### Dataset extract

(** A rule starts only as its owner confirmed it: an activation that throws
    changes nothing. One that succeeds was made where writes are enabled, with
    the owner's own preview, unused, unexpired and intact; the selection,
    synchronisation, bridges and availability, checked again, give the snapshot
    of the preview, and no conflicting invitation has started. It creates one
    rule with the draft that was shown and the calendars it selects, leaves a
    job for it, and consumes the preview: it cannot be used again. *)
Theorem activation_is_confirmed seen previewId w r w' :
  activate capabilities seen organization actor previewId now w = (r, w') →
  match r with
  | Throw _ => db w' = db w
  | Ok ruleId =>
      providerWritesEnabled capabilities = true ∧
      ∃ p draft response availability prepared,
        previews (db w) !! previewId = Some p ∧ Preview.organization p = organization ∧
        Preview.principal p = principal actor ∧ Preview.consumed_at p = None ∧ now < Preview.expires_at p ∧
        parseConflictResponseDraft (Preview.draft p) = Ok draft ∧
        activation_checked capabilities seen organization actor previewId now (db w) p draft response availability prepared ∧
        rule_created organization actor previewId ruleId draft response availability now (db w) (S (issued w)) (db w') ∧
        ∀ w2 later, previews (db w2) !! previewId = previews (db w') !! previewId →
          ∃ e, (activate capabilities seen organization actor previewId later w2).1 = Throw e
  end.
Proof using Type.
  intros Hrun. destruct r as [ruleId|e]; [|by apply activate_throws in Hrun].
  apply run_activate in Hrun as (p & draft & response & availability & prepared & Hchecked & _ & Hcreated & _).
  split; [by apply checked_writes in Hchecked|]. exists p, draft, response, availability, prepared.
  pose proof (checked_preview _ _ _ _ _ _ _ _ _ _ _ _ Hchecked)
    as (Hp & Ho & Hpr & Hcons & Hexp & Hparse & _)%confirmable_spec. split_and!; try done.
  intros w2 later Hsame. destruct (activate _ _ _ _ _ later w2) as [[id|e] w3] eqn:Hagain; [|by eexists]. exfalso.
  apply run_activate in Hagain as (p2 & draft2 & response2 & availability2 & prepared2 & Hchecked2 & _).
  pose proof (checked_preview _ _ _ _ _ _ _ _ _ _ _ _ Hchecked2) as (Hp2 & _ & _ & Hunused & _)%confirmable_spec.
  destruct (created_consumed _ _ _ _ _ _ _ _ _ _ _ Hcreated) as (p0 & p' & _ & Hused & Hpreviews).
  rewrite Hsame, Hpreviews, lookup_insert_eq in Hp2. injection Hp2 as <-. congruence.
Qed.
End service_theorems.

(** ** An unchanged preview activates *)

Section activates.
Context {R : Type} `{ConflictProvider R} `{NewId} `{Unicode} `{Digest} `{PrivateKey} `{Uuids}.
Context (organization : string) (actor : Actor).
Implicit Types w : Transaction.World ConflictDb R ConflictCall.

Lemma insert_availabilities_wp ruleId cs w (Q : res failure () → Transaction.World ConflictDb R ConflictCall → Prop) :
  (∀ row, row ∈ rule_availability (db w) → Availability.rule row = ruleId →
     Availability.calendar row ∉ map binding_id cs ∧ Availability.identity row ∉ map binding_identity cs) →
  NoDup (map binding_id cs) → NoDup (map binding_identity cs) →
  Q (Ok ()) (at_db (add_availability (map (availability_row organization ruleId) cs) (db w)) w) →
  wp (insert_availabilities organization ruleId cs) w Q.
Proof using Type.
  revert w. induction cs as [|c cs IH]; intros w Hnew Hids Hidentities HQ; cbn [insert_availabilities].
  - wp_step. unfold at_db, add_availability in HQ. cbn in HQ. rewrite app_nil_r in HQ. by destruct w as [[]].
  - cbn in Hids, Hidentities. apply NoDup_cons in Hids as [Hid Hids], Hidentities as [Hidentity Hidentities].
    wp_step. unfold insert_availability. do 2 wp_step.
    match goal with |- wp (if ?b then _ else _) _ _ => assert (b = false) as -> end.
    { apply existsb_false. intros row Hrow. case_bool_decide as Hrule; [|done]. cbn in Hrule.
      destruct (Hnew row Hrow Hrule) as [Hc Hi]. cbn in Hc, Hi.
      rewrite !bool_decide_eq_false_2; [done|..]; intros Heq; rewrite Heq in *; set_solver. }
    wp_step. apply IH; [|done..|].
    + cbn. intros row [Hrow| ->%list_elem_of_singleton]%elem_of_app Hrule; [|done].
      destruct (Hnew row Hrow Hrule) as [Hc Hi]. cbn in Hc, Hi. split; set_solver.
    + unfold at_db, add_availability in *. cbn in *. by rewrite <-app_assoc.
Qed.

Lemma enqueue_conflict_job_Ok k payload now w (Q : res failure (option string) → Transaction.World ConflictDb R ConflictCall → Prop) :
  (∀ out jobs', Q (Ok out) {| db := with_conflict_jobs (λ _, jobs') (db w); remote := remote w; calls := calls w;
                              issued := S (issued w) |}) →
  wp (enqueue_conflict_job k (payload) now) w Q.
Proof using Type.
  intros HQ. unfold enqueue_conflict_job. do 4 wp_step. cbn [db].
  destruct (Jobs.enqueue _ _ _ _ _ _) as [[out jobs']|e] eqn:Hen.
  - do 3 wp_step. apply HQ.
  - exfalso. unfold Jobs.enqueue in Hen. cbn in Hen. by case_match.
Qed.

#[local] Arguments parseConflictResponseDraft : simpl never.
#[local] Arguments draft_document : simpl never.

(** No live rule answers for the response calendar. *)
Definition no_response_rule (response : ConflictCalendarBinding) (d : ConflictDb) : Prop := ∀ id r, rules d !! id = Some r →
  Rule.organization r = organization → is_live r = true →
  Rule.response_identity r ≠ binding_identity response ∧ Rule.response_calendar r ≠ binding_id response.

Lemma create_rule_wp previewId ruleId ruleHash draft response availability prepared now w :
  rules (db w) !! ruleId = None → availability_of_rules (db w) → is_Some (previews (db w) !! previewId) →
  no_response_rule response (db w) → binding_id response = response_calendar_id draft →
  NoDup (map binding_id availability) → NoDup (map binding_identity availability) →
  wp (create_rule organization actor previewId ruleId ruleHash draft response availability prepared now) w (λ r _, r = Ok ()).
Proof using Type.
  intros Hnew Hfk [p Hp] Hnone Hid Hids Hidentities. unfold create_rule. wp_step. unfold insert_rule. do 6 wp_step.
  rewrite bool_decide_eq_false_2 by (rewrite Hnew; by intros [? ?]).
  match goal with |- wp (if ?b then _ else _) _ _ => assert (b = false) as -> end.
  { apply existsb_false. intros [id r] Hr. apply elem_of_map_to_list in Hr. cbn.
    destruct (bool_decide _) eqn:Ho; [|done]. bool_to_prop. destruct (is_live r) eqn:Hl; [|by rewrite andb_false_r].
    destruct (Hnone id r Hr Ho Hl) as [_ Hc]. rewrite bool_decide_eq_false_2; [done|congruence]. }
  match goal with |- wp (if ?b then _ else _) _ _ => assert (b = false) as -> end.
  { apply existsb_false. intros [id r] Hr. apply elem_of_map_to_list in Hr. cbn.
    destruct (bool_decide _) eqn:Ho; [|done]. bool_to_prop. destruct (is_live r) eqn:Hl; [|by rewrite andb_false_r].
    destruct (Hnone id r Hr Ho Hl) as [Hc _]. rewrite bool_decide_eq_false_2; [done|congruence]. }
  do 2 wp_step. apply insert_availabilities_wp; [|done..|].
  { cbn. intros row Hrow Hrule. destruct (Hfk row Hrow) as [r Hr]. rewrite Hrule in Hr. congruence. }
  wp_step. unfold consume_preview. do 2 wp_step. cbn. rewrite Hp. do 2 wp_step. apply enqueue_conflict_job_Ok. intros out jobs'.
  unfold record_fact. by do 3 wp_step.
Qed.

Context `{!UnicodeLaws _}.

(** A preview that is confirmed in time starts the rule, unless something
    has changed: if the database still holds what the preview read, the
    providers still answer what it was told, no conflicting invitation has
    started and no rule answers for the calendar, the activation succeeds. *)
Theorem unchanged_previews_activate capabilities interleave input now later document w w1 w2 seen draft prepared w3 :
  preview capabilities interleave organization (principal actor) input now w = (Ok document, w1) →
  providerWritesEnabled capabilities = true → validateUuid (preview_token document) = true →
  db w2 = db w1 → later < now + PREVIEW_LIFETIME_MILLISECONDS →
  parseConflictResponseDraft input = Ok draft →
  loadConflictCalendarSelection seen organization draft = loadConflictCalendarSelection (db w2) organization draft →
  prepareConflictResponseInput organization draft now w2 = (Ok prepared, w3) →
  (∀ prepared0 w0, prepareConflictResponseInput organization draft now w = (Ok prepared0, w0) →
     prepared_snapshot prepared = prepared_snapshot prepared0) →
  (∀ conflict, conflict ∈ prepared_conflicts prepared → has_started later conflict = false) →
  no_response_rule (prepared_response prepared) (db w2) →
  availability_of_rules (db w2) → rules (db w2) !! newId (issued w2) = None →
  ∃ ruleId w4, activate capabilities seen organization actor (preview_token document) later w2 = (Ok ruleId, w4).
Proof using All.
  intros Hpreview Hwrites Huuid Hdb Htime Hparse Hseen Hprepare Hsame Hfuture Hnone Hfk Hfresh.
  pose proof (wp_run _ _ _ _ _ (preview_wp capabilities organization now interleave (principal actor) input w) Hpreview)
    as (draft' & prepared0 & w0 & h & Hparse' & _ & Hprep0 & Hh & _ & _ & _ & Hdb1).
  rewrite Hparse in Hparse'. injection Hparse' as <-.
  pose proof (parseConflictResponseDraft_exact draft) as [Hvalid Hagain].
  destruct (Hvalid input Hparse) as [Hrule _]. specialize (Hagain Hrule).
  destruct Hrule as (_ & _ & _ & _ & Hnodup & _).
  apply run_prepare in Hprepare as Hread. destruct Hread as (Hdb3 & Hissued & _ & Hsel & _ & _).
  pose proof (selection_spec _ _ _ _ _ Hsel) as (Hid & _ & _ & Hids & _ & [_ Hidentities]%NoDup_cons).
  set (document_id := preview_token document) in *.
  assert (∃ p, previews (db w2) !! document_id = Some p ∧ confirmable organization (principal actor) document_id later (db w2)
    = Ok (p, draft) ∧ Preview.reference_at p = now ∧ Preview.snapshot_hash p = prepared_snapshot prepared0)
    as (p & Hp & Hconf & Href & Hsnap).
  { rewrite Hdb, Hdb1. cbn. rewrite lookup_insert_eq. eexists. split; [done|]. unfold confirmable, own_preview. cbn.
    rewrite lookup_insert_eq. cbn. rewrite !bool_decide_eq_true_2 by done. cbn.
    assert (now + PREVIEW_LIFETIME_MILLISECONDS <=? later = false) as -> by (apply Z.leb_gt; lia). cbn.
    rewrite Hagain. cbn. rewrite Hh. cbn. by rewrite String.eqb_refl. }
  cut (wp (activate capabilities seen organization actor document_id later) w2 (λ r _, ∃ ruleId, r = Ok ruleId)).
  { unfold wp. destruct (activate _ _ _ _ _ _ w2) as [r w4]. cbn. intros [ruleId ->]. by exists ruleId, w4. }
  unfold activate, requireLocalId, guard_input. rewrite Huuid, Hwrites. cbn [negb]. do 7 wp_step. apply from_db_wp. rewrite Hconf. cbn beta iota.
  do 2 wp_step. rewrite Hseen, Hsel. cbn beta iota. do 3 wp_step.
  assert (has_response_rule organization (binding_identity (prepared_response prepared)) (db w2) = false) as ->.
  { apply existsb_false. intros [id r] Hr. apply elem_of_map_to_list in Hr. cbn.
    destruct (bool_decide _) eqn:Ho; [|done]. bool_to_prop. destruct (is_live r) eqn:Hl; [|by rewrite andb_false_r].
    destruct (Hnone id r Hr Ho Hl) as [Hc _]. by rewrite bool_decide_eq_false_2. }
  do 2 wp_step. rewrite Href. unfold wp at 1. rewrite Hprepare. cbn [fst snd]. do 2 wp_step.
  rewrite Hsnap, (Hsame _ _ Hprep0), String.eqb_refl. cbn [negb]. do 2 wp_step.
  assert (existsb (has_started later) (prepared_conflicts prepared) = false) as -> by (by apply existsb_false).
  do 4 wp_step. rewrite Hh. wp_step. eapply wp_mono.
  { apply create_rule_wp; cbn [db]; rewrite ?Hdb3, ?Hissued; [done|done|by exists p|done|done|by rewrite Hids|done]. }
  cbn beta. intros r w4 ->. wp_step. by eexists.
Qed.
End activates.

(** ** Examples *)

Module Samples.
Import ConflictInputs.Samples ConflictResponse.Examples ConflictCoordinator.Samples.
#[local] Existing Instance ConflictResponse.Examples.sample_uuids.

Definition enabled : ConflictResponseCapabilities := {| providerWritesEnabled := true; messageDelivery := "simulated" |}.
Definition me : Actor := {| principal := "me"; actor_kind := "user"; actor_token := None |}.
Definition later : Z := october + 60000.

Definition no_rule : ConflictDb := with_rules (λ _, ∅) (office ∅).

Definition previewed : res failure ConflictResponsePreviewDocument * Transaction.World ConflictDb () ConflictCall :=
  preview enabled (λ d, d) "org" "me" (draft_document rule) october (world no_rule).
Definition previewed_db : ConflictDb := db previewed.2.
Definition activated : res failure string * Transaction.World ConflictDb () ConflictCall :=
  activate enabled previewed_db "org" me "id-0" later previewed.2.

Definition paused_again : res failure () * Transaction.World ConflictDb () ConflictCall :=
  run_command enabled "org" me later (pause_rule previewed_db "id-1" true) activated.2.

Lemma no_availability : availability_of_rules previewed_db.
Proof.
  intros row Hrow. assert (rule_availability previewed_db = []) as Hnone by (vm_compute; reflexivity).
  rewrite Hnone in Hrow. exfalso. exact (not_elem_of_nil _ Hrow).
Qed.

Lemma seen_same : same_identities "org" previewed_db previewed_db.
Proof. apply same_identities_refl. Qed.

Lemma rule_activated : activated = (Ok "id-1", activated.2).
Proof. vm_compute. reflexivity. Qed.

Lemma rule_previewed : ∃ document, previewed = (Ok document, previewed.2) ∧ preview_token document = "id-0".
Proof. eexists. split; [vm_compute; reflexivity|reflexivity]. Qed.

### What you should do
Begin at the first line of the material and transcribe each line exactly. End with the line containing "synchronisation, bridges and", and give nothing else.

### Worked solution
(** A rule starts only as its owner confirmed it: an activation that throws
    changes nothing. One that succeeds was made where writes are enabled, with
    the owner's own preview, unused, unexpired and intact; the selection,
    synchronisation, bridges and availability, checked again, give the snapshot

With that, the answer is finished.